(Records contained in a dataset)
________________
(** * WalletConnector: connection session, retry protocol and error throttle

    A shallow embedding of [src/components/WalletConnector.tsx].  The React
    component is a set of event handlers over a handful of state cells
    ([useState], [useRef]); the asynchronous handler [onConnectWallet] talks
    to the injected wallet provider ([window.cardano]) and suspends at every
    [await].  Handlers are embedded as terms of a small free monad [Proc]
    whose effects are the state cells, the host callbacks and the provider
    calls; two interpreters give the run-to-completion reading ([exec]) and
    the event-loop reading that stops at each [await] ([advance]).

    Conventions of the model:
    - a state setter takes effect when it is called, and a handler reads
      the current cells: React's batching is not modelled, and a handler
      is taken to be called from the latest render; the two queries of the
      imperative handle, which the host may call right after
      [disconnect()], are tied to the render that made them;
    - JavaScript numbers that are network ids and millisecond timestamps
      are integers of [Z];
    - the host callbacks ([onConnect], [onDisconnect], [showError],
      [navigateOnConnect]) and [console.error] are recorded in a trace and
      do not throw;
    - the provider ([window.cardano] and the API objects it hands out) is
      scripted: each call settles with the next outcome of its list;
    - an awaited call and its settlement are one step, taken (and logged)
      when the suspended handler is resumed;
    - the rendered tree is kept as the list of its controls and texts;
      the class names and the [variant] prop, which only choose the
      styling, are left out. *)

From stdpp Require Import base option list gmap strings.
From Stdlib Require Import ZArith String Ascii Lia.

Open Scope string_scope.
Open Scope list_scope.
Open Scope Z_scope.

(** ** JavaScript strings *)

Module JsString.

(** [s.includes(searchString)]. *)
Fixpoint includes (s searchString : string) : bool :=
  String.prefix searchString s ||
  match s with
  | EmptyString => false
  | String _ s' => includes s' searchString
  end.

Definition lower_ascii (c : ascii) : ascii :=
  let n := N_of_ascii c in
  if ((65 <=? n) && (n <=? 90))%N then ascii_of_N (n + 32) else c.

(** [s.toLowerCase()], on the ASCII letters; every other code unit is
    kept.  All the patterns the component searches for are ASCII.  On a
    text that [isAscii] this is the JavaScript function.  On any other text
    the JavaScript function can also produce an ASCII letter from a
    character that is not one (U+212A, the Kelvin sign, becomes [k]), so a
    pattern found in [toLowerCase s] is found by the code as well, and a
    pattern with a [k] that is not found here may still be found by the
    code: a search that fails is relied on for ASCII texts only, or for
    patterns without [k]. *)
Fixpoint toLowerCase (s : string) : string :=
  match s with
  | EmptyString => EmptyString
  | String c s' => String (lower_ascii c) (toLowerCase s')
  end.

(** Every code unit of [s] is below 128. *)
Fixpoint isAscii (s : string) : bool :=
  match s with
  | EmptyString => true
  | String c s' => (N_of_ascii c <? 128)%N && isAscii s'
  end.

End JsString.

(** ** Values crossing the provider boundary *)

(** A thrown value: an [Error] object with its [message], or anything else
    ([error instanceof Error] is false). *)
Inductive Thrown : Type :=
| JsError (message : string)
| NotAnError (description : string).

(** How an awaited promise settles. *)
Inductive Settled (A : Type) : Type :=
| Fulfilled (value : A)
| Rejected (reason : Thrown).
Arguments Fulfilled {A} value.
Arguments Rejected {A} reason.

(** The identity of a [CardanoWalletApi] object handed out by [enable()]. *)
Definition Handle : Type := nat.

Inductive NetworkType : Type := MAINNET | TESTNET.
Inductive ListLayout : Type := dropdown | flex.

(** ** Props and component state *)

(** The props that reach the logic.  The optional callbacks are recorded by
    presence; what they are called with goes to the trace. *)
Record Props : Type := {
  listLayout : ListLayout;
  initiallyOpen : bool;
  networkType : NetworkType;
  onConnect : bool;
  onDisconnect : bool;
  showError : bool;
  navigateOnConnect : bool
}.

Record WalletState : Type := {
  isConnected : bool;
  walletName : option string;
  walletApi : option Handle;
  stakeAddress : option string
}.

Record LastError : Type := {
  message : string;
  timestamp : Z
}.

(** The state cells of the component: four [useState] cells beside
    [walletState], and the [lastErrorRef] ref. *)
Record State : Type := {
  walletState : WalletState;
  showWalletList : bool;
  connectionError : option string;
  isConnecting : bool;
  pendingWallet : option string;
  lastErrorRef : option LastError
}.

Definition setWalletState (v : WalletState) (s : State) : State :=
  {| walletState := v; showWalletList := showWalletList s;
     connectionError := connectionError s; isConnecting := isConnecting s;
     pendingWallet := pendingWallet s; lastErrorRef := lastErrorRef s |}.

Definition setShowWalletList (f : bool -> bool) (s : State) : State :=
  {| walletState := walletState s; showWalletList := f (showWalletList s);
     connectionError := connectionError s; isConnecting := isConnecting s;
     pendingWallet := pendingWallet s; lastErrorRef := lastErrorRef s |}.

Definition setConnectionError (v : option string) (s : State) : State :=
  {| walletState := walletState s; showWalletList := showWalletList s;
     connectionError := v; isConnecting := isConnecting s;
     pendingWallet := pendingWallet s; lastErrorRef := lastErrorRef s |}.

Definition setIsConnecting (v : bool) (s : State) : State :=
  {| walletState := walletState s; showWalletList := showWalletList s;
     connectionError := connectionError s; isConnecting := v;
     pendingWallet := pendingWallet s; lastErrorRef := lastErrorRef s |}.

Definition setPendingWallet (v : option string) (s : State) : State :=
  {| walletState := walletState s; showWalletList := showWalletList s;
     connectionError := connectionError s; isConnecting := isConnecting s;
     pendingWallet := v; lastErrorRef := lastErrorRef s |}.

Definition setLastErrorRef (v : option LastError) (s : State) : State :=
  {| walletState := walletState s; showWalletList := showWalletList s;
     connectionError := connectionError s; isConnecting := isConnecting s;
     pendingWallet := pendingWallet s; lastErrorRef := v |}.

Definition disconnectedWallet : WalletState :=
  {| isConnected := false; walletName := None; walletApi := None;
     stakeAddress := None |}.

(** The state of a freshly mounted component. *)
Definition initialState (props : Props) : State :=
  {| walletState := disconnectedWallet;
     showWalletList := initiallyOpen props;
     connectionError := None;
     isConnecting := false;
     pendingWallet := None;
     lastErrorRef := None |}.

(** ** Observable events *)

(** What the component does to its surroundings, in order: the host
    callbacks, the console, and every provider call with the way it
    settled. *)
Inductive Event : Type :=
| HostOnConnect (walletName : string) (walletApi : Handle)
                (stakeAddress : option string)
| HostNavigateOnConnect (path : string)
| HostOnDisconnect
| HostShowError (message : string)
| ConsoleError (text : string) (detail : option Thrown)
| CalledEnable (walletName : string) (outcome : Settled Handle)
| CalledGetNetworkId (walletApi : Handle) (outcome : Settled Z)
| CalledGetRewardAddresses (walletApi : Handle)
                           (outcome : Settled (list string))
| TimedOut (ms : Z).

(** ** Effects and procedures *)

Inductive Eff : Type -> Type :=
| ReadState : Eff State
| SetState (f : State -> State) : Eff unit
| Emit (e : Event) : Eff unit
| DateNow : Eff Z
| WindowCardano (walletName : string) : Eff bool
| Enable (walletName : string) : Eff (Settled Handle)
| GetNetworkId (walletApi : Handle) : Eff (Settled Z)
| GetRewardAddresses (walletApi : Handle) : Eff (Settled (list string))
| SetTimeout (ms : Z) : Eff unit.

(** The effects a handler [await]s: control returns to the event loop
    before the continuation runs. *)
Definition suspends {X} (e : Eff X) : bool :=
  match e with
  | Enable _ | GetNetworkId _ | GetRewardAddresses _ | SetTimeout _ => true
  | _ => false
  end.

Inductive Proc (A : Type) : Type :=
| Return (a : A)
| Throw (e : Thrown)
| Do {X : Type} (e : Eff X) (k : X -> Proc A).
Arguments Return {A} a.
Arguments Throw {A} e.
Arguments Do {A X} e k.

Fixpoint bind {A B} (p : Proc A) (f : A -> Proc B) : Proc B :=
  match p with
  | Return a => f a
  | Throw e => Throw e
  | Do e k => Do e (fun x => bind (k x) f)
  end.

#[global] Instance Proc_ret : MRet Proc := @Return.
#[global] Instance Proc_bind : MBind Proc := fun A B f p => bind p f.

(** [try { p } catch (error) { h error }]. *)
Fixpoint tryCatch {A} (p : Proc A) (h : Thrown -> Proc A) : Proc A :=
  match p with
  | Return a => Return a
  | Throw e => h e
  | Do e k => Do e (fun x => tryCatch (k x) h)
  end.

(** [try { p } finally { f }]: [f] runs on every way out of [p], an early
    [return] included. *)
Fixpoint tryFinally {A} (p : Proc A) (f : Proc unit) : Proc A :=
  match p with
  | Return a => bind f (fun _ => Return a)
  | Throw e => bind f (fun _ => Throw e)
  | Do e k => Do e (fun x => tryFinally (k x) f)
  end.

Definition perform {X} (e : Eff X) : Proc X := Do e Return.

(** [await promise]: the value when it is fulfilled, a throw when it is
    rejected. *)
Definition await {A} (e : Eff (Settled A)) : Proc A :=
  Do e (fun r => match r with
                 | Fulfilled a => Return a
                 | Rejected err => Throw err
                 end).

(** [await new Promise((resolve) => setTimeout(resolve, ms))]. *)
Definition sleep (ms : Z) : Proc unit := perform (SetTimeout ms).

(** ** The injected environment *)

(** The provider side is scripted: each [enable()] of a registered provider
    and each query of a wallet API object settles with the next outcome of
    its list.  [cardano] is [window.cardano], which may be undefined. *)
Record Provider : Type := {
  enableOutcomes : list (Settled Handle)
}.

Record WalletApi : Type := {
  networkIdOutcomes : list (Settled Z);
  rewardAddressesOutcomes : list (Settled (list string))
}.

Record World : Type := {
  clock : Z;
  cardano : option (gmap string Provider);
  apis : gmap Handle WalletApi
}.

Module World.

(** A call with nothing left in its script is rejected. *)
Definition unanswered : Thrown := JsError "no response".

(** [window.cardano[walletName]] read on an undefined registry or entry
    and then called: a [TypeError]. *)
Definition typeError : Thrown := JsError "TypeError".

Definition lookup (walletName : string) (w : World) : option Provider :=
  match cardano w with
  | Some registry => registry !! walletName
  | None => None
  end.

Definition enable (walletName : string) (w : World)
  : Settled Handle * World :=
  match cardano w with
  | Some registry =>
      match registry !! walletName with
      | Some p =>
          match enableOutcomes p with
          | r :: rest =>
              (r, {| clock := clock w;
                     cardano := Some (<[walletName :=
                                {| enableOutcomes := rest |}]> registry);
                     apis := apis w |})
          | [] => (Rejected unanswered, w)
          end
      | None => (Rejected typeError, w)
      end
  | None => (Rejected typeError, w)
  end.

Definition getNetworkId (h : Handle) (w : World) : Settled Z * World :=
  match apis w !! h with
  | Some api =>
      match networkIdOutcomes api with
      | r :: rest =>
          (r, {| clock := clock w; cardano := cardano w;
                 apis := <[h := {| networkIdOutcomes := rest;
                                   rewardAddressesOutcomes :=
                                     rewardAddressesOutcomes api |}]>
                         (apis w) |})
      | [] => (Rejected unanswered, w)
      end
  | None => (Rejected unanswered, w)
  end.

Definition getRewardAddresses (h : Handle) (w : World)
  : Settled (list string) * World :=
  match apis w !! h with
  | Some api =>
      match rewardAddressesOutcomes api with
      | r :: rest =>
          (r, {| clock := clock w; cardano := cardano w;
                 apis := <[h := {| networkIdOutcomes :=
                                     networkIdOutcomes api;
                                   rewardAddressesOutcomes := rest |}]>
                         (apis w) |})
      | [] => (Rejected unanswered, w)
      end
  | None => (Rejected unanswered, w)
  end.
________________
● Your instructions
Send back an exact copy of only the lines from the line with "(** The identity" up to and including the line with "Record WalletState : Type" in the data above.

● Exercise result
(** The identity of a [CardanoWalletApi] object handed out by [enable()]. *)
Definition Handle : Type := nat.

Inductive NetworkType : Type := MAINNET | TESTNET.
Inductive ListLayout : Type := dropdown | flex.

(** ** Props and component state *)

(** The props that reach the logic.  The optional callbacks are recorded by
    presence; what they are called with goes to the trace. *)
Record Props : Type := {
  listLayout : ListLayout;
  initiallyOpen : bool;
  networkType : NetworkType;
  onConnect : bool;
  onDisconnect : bool;
  showError : bool;
  navigateOnConnect : bool
}.

Record WalletState : Type := {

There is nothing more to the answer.